Saved entries
● ● ● ●
Lemma matrix_no_zero_and_order_independent_witness :
  matrix_init (V := Qc) IsingCoupling
    [(KTuple [0; 1], Q2Qc 1); (KTuple [1; 0], Q2Qc 2)] =
    inr {| mcls := IsingCoupling;
           entries := {[ KTuple [0; 1] := Q2Qc 3 ]} |} /\
  getitem (KTuple [1; 0])
          (run [IAdd [(KTuple [2; 0], Q2Qc 5)]; IMul (Q2Qc 0);
                SetItem (KTuple [3; 1]) (Q2Qc 4); TrueDiv (Q2Qc 0)]
               {| mcls := IsingCoupling;
                  entries := {[ KTuple [0; 1] := Q2Qc 3 ]} |}) =
  getitem (KTuple [0; 1])
          (run [IAdd [(KTuple [2; 0], Q2Qc 5)]; IMul (Q2Qc 0);
                SetItem (KTuple [3; 1]) (Q2Qc 4); TrueDiv (Q2Qc 0)]
               {| mcls := IsingCoupling;
                  entries := {[ KTuple [0; 1] := Q2Qc 3 ]} |}).
Proof.
  assert (Hinit : matrix_init (V := Qc) IsingCoupling
                    [(KTuple [0; 1], Q2Qc 1); (KTuple [1; 0], Q2Qc 2)] =
                  inr {| mcls := IsingCoupling;
                         entries := {[ KTuple [0; 1] := Q2Qc 3 ]} |})
    by (vm_compute; reflexivity).
  split; [exact Hinit|].
  apply (proj1 (proj2 (matrix_no_zero_and_order_independent
                         IsingCoupling _ _ _ Hinit)) [1; 0] [0; 1]).
  apply Permutation_swap.
Defined.

(** The example of the docstrings: [{(0, 1): 1, (1, 0): 2}] gives the one
    entry [(0, 1): 3]. *)
Lemma matrix_init_accumulates_witness :
  exists d,
    matrix_init (V := Qc) QUBOMatrix
      [(KTuple [0; 1], Q2Qc 1); (KTuple [1; 0], Q2Qc 2)] = inr d /\
    map_to_list (entries d) = [(KTuple [0; 1], Q2Qc 3)].
Proof.
  assert (Hnd : NoDup ([(KTuple [0; 1], Q2Qc 1);
                        (KTuple [1; 0], Q2Qc 2)].*1)) by compute_done.
  assert (Hwf : Forall (fun kv : pykey * Qc => well_formed QUBOMatrix (fst kv))
                       [(KTuple [0; 1], Q2Qc 1); (KTuple [1; 0], Q2Qc 2)]).
  { repeat constructor; simpl; lia. }
  destruct (matrix_init_accumulates QUBOMatrix _ Hnd Hwf)
    as (d & Hd & _).
  exists d. split; [exact Hd|].
  vm_compute in Hd. injection Hd as <-. vm_compute. reflexivity.
Defined.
● ● ● ●
Above are the records; from them, give again exactly the lines from the one containing "getitem (KTuple [1; 0])" to the one containing "getitem (KTuple [0; 1])", both lines included, and nothing more.

* **Response to this task**:
  getitem (KTuple [1; 0])
          (run [IAdd [(KTuple [2; 0], Q2Qc 5)]; IMul (Q2Qc 0);
                SetItem (KTuple [3; 1]) (Q2Qc 4); TrueDiv (Q2Qc 0)]
               {| mcls := IsingCoupling;
                  entries := {[ KTuple [0; 1] := Q2Qc 3 ]} |}) =
  getitem (KTuple [0; 1])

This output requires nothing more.